南アフリカの最初の白人はオランダから来ました。彼らはまじめな農民で、南アフリカの肥沃な土地でプランテーション農場を展開したのです。その後、南アフリカで金銀、プラチナ、ダイアモンドなど貴重な資源がどんどんと発見され、開発されました。そうなると、歴史上の侵略の王者であるイギリスが黙っているわけがありません。ケープタウンに根拠地を作り、どんどんと内陸部に攻め入ったのです。オランダ系の白人はボーア人と呼ばれますが、イギリス人に攻められ、どんどんと内陸に移動し、彼らの国として今の首都のプレトリアに街を作りました。しかし、それでも金などを求めたイギリス人に追われ、ボーア戦争という対イギリスの戦争をして、敗北しました。その後、イギリスの植民地としての歴史を経て独立するわけです。このプレトリアの近くに大都市のヨハネスブルグがあります。いまでは観光地ですが、近くに大きな金鉱山があり中が見れます。

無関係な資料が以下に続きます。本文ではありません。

(** * auth0grant: a cached client-credentials grant

    A shallow embedding of package [auth0grant] (grant.go) and of the parts
    of the Go libraries it calls: [time], [encoding/json], [net/http] and
    [github.com/pkg/errors].  The earlier version of the file, in which
    [Grant] is an interface implemented by [grantRequest], has the same
    three methods with the same bodies.

    - Go strings are byte sequences; they are modelled by [string], whose
      characters are the bytes.  [int64] values are integers of [Z] kept in
      range by [wrap64].
    - The program acts on a [World]: the system clock and the network,
      which logs every POST it is sent.  A method of [*Grant] takes the
      [Grant] and returns it as the call leaves it.
    - [json.Marshal] and [Decoder.Decode] are modelled on the bytes: the
      encoder with its escapes, the decoder as a reader of JSON text
      followed by the rules that store a value in a struct. *)

From Stdlib Require Import ZArith List String Ascii Bool Lia.
Import ListNotations.

Local Open Scope string_scope.
Local Open Scope Z_scope.

(** ** Bytes *)

Module Bytes.

(** The value of a byte, between 0 and 255. *)
Definition val (c : ascii) : Z := Z.of_N (N_of_ascii c).

(** The byte of a value (taken modulo 256). *)
Definition of_val (z : Z) : ascii := ascii_of_N (Z.to_N (z mod 256)).

Definition eqb (a b : ascii) : bool := Ascii.eqb a b.

(** [lo <= c <= hi] on byte values. *)
Definition between (lo hi : Z) (c : ascii) : bool :=
  (lo <=? val c) && (val c <=? hi).

Definition dquote : ascii := "034"%char.
Definition backslash : ascii := "092"%char.

(** The digits of [const hex = "0123456789abcdef"]. *)
Definition hex (d : Z) : ascii :=
  if d <? 10 then of_val (48 + d) else of_val (87 + d).

(** Writes a text whose double quotes are typed as single quotes. *)
Fixpoint text (s : string) : string :=
  match s with
  | EmptyString => EmptyString
  | String c r => String (if eqb c "'"%char then dquote else c) (text r)
  end.

End Bytes.

(** Drops the first [n] bytes of a string. *)
Fixpoint string_drop (n : nat) (s : string) : string :=
  match n, s with
  | O, _ => s
  | S n', String _ r => string_drop n' r
  | S _, EmptyString => EmptyString
  end.

(** Keeps the first [n] bytes of a string. *)
Fixpoint string_take (n : nat) (s : string) : string :=
  match n, s with
  | O, _ => EmptyString
  | S n', String c r => String c (string_take n' r)
  | S _, EmptyString => EmptyString
  end.

Definition string_len (s : string) : nat := String.length s.

(** ** Package unicode/utf8 *)

Module utf8.

Definition RuneSelf : Z := 128.
Definition RuneError : Z := 65533.          (* U+FFFD *)
Definition MaxRune : Z := 1114111.          (* U+10FFFF *)

(** The entry of table [first] for a leading byte: [None] for an ASCII or
    an invalid byte (entries [as] and [xx]), else the length of the
    sequence and the accepted range of its second byte. *)
Definition first (p0 : Z) : option (Z * Z * Z) :=
  if p0 <? 194 then None                                  (* 00..C1 *)
  else if p0 <=? 223 then Some (2, 128, 191)              (* C2..DF *)
  else if p0 =? 224 then Some (3, 160, 191)               (* E0 *)
  else if p0 <=? 236 then Some (3, 128, 191)              (* E1..EC *)
  else if p0 =? 237 then Some (3, 128, 159)               (* ED *)
  else if p0 <=? 239 then Some (3, 128, 191)              (* EE..EF *)
  else if p0 =? 240 then Some (4, 144, 191)               (* F0 *)
  else if p0 <=? 243 then Some (4, 128, 191)              (* F1..F3 *)
  else if p0 =? 244 then Some (4, 128, 143)               (* F4 *)
  else None.                                              (* F5..FF *)

Definition locb : Z := 128.
Definition hicb : Z := 191.

(** [DecodeRune]: the first rune of [p] and the number of bytes read. *)
Definition DecodeRune (p : string) : Z * Z :=
  match p with
  | EmptyString => (RuneError, 0)
  | String c0 r0 =>
      let p0 := Bytes.val c0 in
      match first p0 with
      | None => (if p0 <? RuneSelf then p0 else RuneError, 1)
      | Some (sz, lo, hi) =>
          match r0 with
          | EmptyString => (RuneError, 1)
          | String c1 r1 =>
              let b1 := Bytes.val c1 in
              if (b1 <? lo) || (hi <? b1) then (RuneError, 1)
              else if sz <=? 2 then
                (Z.lor (Z.shiftl (Z.land p0 31) 6) (Z.land b1 63), 2)
              else
                match r1 with
                | EmptyString => (RuneError, 1)
                | String c2 r2 =>
                    let b2 := Bytes.val c2 in
                    if (b2 <? locb) || (hicb <? b2) then (RuneError, 1)
                    else if sz <=? 3 then
                      (Z.lor (Z.lor (Z.shiftl (Z.land p0 15) 12)
                                    (Z.shiftl (Z.land b1 63) 6))
                             (Z.land b2 63), 3)
                    else
                      match r2 with
                      | EmptyString => (RuneError, 1)
                      | String c3 _ =>
                          let b3 := Bytes.val c3 in
                          if (b3 <? locb) || (hicb <? b3) then (RuneError, 1)
                          else
                            (Z.lor (Z.lor (Z.lor
                               (Z.shiftl (Z.land p0 7) 18)
                               (Z.shiftl (Z.land b1 63) 12))
                               (Z.shiftl (Z.land b2 63) 6))
                               (Z.land b3 63), 4)
                      end
                end
          end
      end
  end.

Definition byte1 (z : Z) : string := String (Bytes.of_val z) EmptyString.

(** The encoding of a rune that is no surrogate and at most [MaxRune]. *)
Definition encode (r : Z) : string :=
  if r <=? 127 then byte1 r
  else if r <=? 2047 then
    byte1 (Z.lor 192 (Z.shiftr r 6)) ++ byte1 (Z.lor 128 (Z.land r 63))
  else if r <=? 65535 then
    byte1 (Z.lor 224 (Z.shiftr r 12))
    ++ byte1 (Z.lor 128 (Z.land (Z.shiftr r 6) 63))
    ++ byte1 (Z.lor 128 (Z.land r 63))
  else
    byte1 (Z.lor 240 (Z.shiftr r 18))
    ++ byte1 (Z.lor 128 (Z.land (Z.shiftr r 12) 63))
    ++ byte1 (Z.lor 128 (Z.land (Z.shiftr r 6) 63))
    ++ byte1 (Z.lor 128 (Z.land r 63)).

(** [EncodeRune]: a rune out of range or a surrogate is written as
    [RuneError]. *)
Definition EncodeRune (r : Z) : string :=
  if (r <? 0) || (MaxRune <? r) || ((55296 <=? r) && (r <=? 57343))
  then encode RuneError
  else encode r.

(** The loop of [ValidString]: no byte of [s] starts an ill-formed
    sequence. *)
Fixpoint ValidLoop (fuel : nat) (s : string) : bool :=
  match fuel with
  | O => match s with EmptyString => true | String _ _ => false end
  | S fuel' =>
      match s with
      | EmptyString => true
      | String _ _ =>
          let '(rn, size) := DecodeRune s in
          if (rn =? RuneError) && (size =? 1) then false
          else ValidLoop fuel' (string_drop (Z.to_nat size) s)
      end
  end.

Definition ValidString (s : string) : bool := ValidLoop (string_len s) s.

End utf8.

(** ** Package encoding/json

    The encoder covers the values [Marshal] can be handed here (strings,
    booleans and structs of them; channels and functions, which it
    refuses).  The decoder reads the first JSON value of a text the way
    [Decoder.Decode] does and keeps what follows it unread.  The limit the
    later releases of Go put on the nesting depth is not modelled. *)

Module json.

Inductive error : Type :=
| UnsupportedTypeError (ty : string)
    (* Marshal: a value of a type that has no JSON form *)
| SyntaxError
    (* Decode: the text is no JSON value (this stands for *SyntaxError,
       io.EOF and io.ErrUnexpectedEOF alike) *)
| UnmarshalTypeError (value : string) (field : string).
    (* Decode: a JSON value that does not fit the Go field *)

(** *** Marshal *)

(** The Go values handed to [Marshal], a struct with the JSON keys of
    its fields in the order of their declaration. *)
#[warnings="-register-all"]
Inductive govalue : Type :=
| VString (s : string)
| VBool (b : bool)
| VStruct (fields : list (string * govalue))
| VChan
| VFunc.

(** [htmlSafeSet]: the ASCII bytes written as they are. *)
Definition htmlSafeSet (b : Z) : bool :=
  (32 <=? b) && (b <? 128)
  && negb ((b =? 34) || (b =? 38) || (b =? 60) || (b =? 62) || (b =? 92)).

(** What follows the backslash for an ASCII byte that is escaped. *)
Definition escapeByte (b : Z) : string :=
  if (b =? 92) || (b =? 34) then utf8.byte1 b
  else if b =? 10 then "n"
  else if b =? 13 then "r"
  else if b =? 9 then "t"
  else "u00" ++ String (Bytes.hex (Z.shiftr b 4))
                 (String (Bytes.hex (Z.land b 15)) EmptyString).

(** The loop of [encodeState.string] with [escapeHTML] set, as [Marshal]
    runs it; [fuel] bounds the number of iterations.  (Bytes 8 and 12
    are written [\u0008] and [\u000c], as the releases of Go of the
    repository's time do; later ones write [\b] and [\f].) *)
Fixpoint encodeStringLoop (fuel : nat) (s : string) : string :=
  match fuel with
  | O => EmptyString
  | S fuel' =>
      match s with
      | EmptyString => EmptyString
      | String c r =>
          let b := Bytes.val c in
          if b <? utf8.RuneSelf then
            if htmlSafeSet b then String c (encodeStringLoop fuel' r)
            else String Bytes.backslash
                   (escapeByte b ++ encodeStringLoop fuel' r)
          else
            let '(rn, size) := utf8.DecodeRune s in
            if (rn =? utf8.RuneError) && (size =? 1) then
              String Bytes.backslash
                ("ufffd" ++ encodeStringLoop fuel' r)
            else if (rn =? 8232) || (rn =? 8233) then
              String Bytes.backslash
                ("u202" ++ String (Bytes.hex (Z.land rn 15))
                   (encodeStringLoop fuel' (string_drop (Z.to_nat size) s)))
            else
              string_take (Z.to_nat size) s
              ++ encodeStringLoop fuel' (string_drop (Z.to_nat size) s)
      end
  end.

Definition encodeString (s : string) : string :=
  String Bytes.dquote
    (encodeStringLoop (string_len s) s ++ String Bytes.dquote EmptyString).

(** The encoding of a value, or the error that stops it. *)
Fixpoint encodeValue (v : govalue) : string + error :=
  match v with
  | VString s => inl (encodeString s)
  | VBool b => inl (if b then "true" else "false")
  | VStruct fields =>
      let members :=
        (fix members (first : bool) (fs : list (string * govalue))
           : string + error :=
           match fs with
           | [] => inl EmptyString
           | (k, x) :: tl =>
               match encodeValue x with
               | inr e => inr e
               | inl sx =>
                   match members false tl with
                   | inr e => inr e
                   | inl stl =>
                       inl ((if first then "" else ",")
                            ++ encodeString k ++ ":" ++ sx ++ stl)
                   end
               end
           end) in
      match members true fields with
      | inl body => inl ("{" ++ body ++ "}")
      | inr e => inr e
      end
  | VChan => inr (UnsupportedTypeError "chan")
  | VFunc => inr (UnsupportedTypeError "func")
  end.

(** [Marshal]: the encoding and a nil error, or no bytes and the error. *)
Definition Marshal (v : govalue) : string * option error :=
  match encodeValue v with
  | inl s => (s, None)
  | inr e => (EmptyString, Some e)
  end.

オランダを先祖に持つ白人の人々はいまだにオランダ語に近いアフリカーンスという現地語をしゃべります。プレトリアのいったいに住む白人はほとんどアフリカーンスをしゃべりますし、自分自身の意識はアフリカ人であり、オランダに親近感を持っています。一方でケープタウン近くの白人はイギリスからの侵略者の末裔であるのか英語の発音もイギリス語に近くアフリカーンスはしゃべれません。
黒人でもいくつもの部族があります。ズールー族が最も多いようですが、黒人同士の言葉はお互いに通じません。黒人が一枚岩では無く、互いに対抗している現実もあります。
南アフリカは、日本と色々な意味でかなり異なることが分かります。つまり、多民族国家で、資源が世界の中で有数の資源大国であることなどです。たまたま、縁があって南アフリカの眼科学会の永世名誉会員に選ばれましたが、南アフリカの良さは、実際に行ってみないとわからない奥深さを感じます。世界には実に多くの異なった世界があり、実に興味深いものです。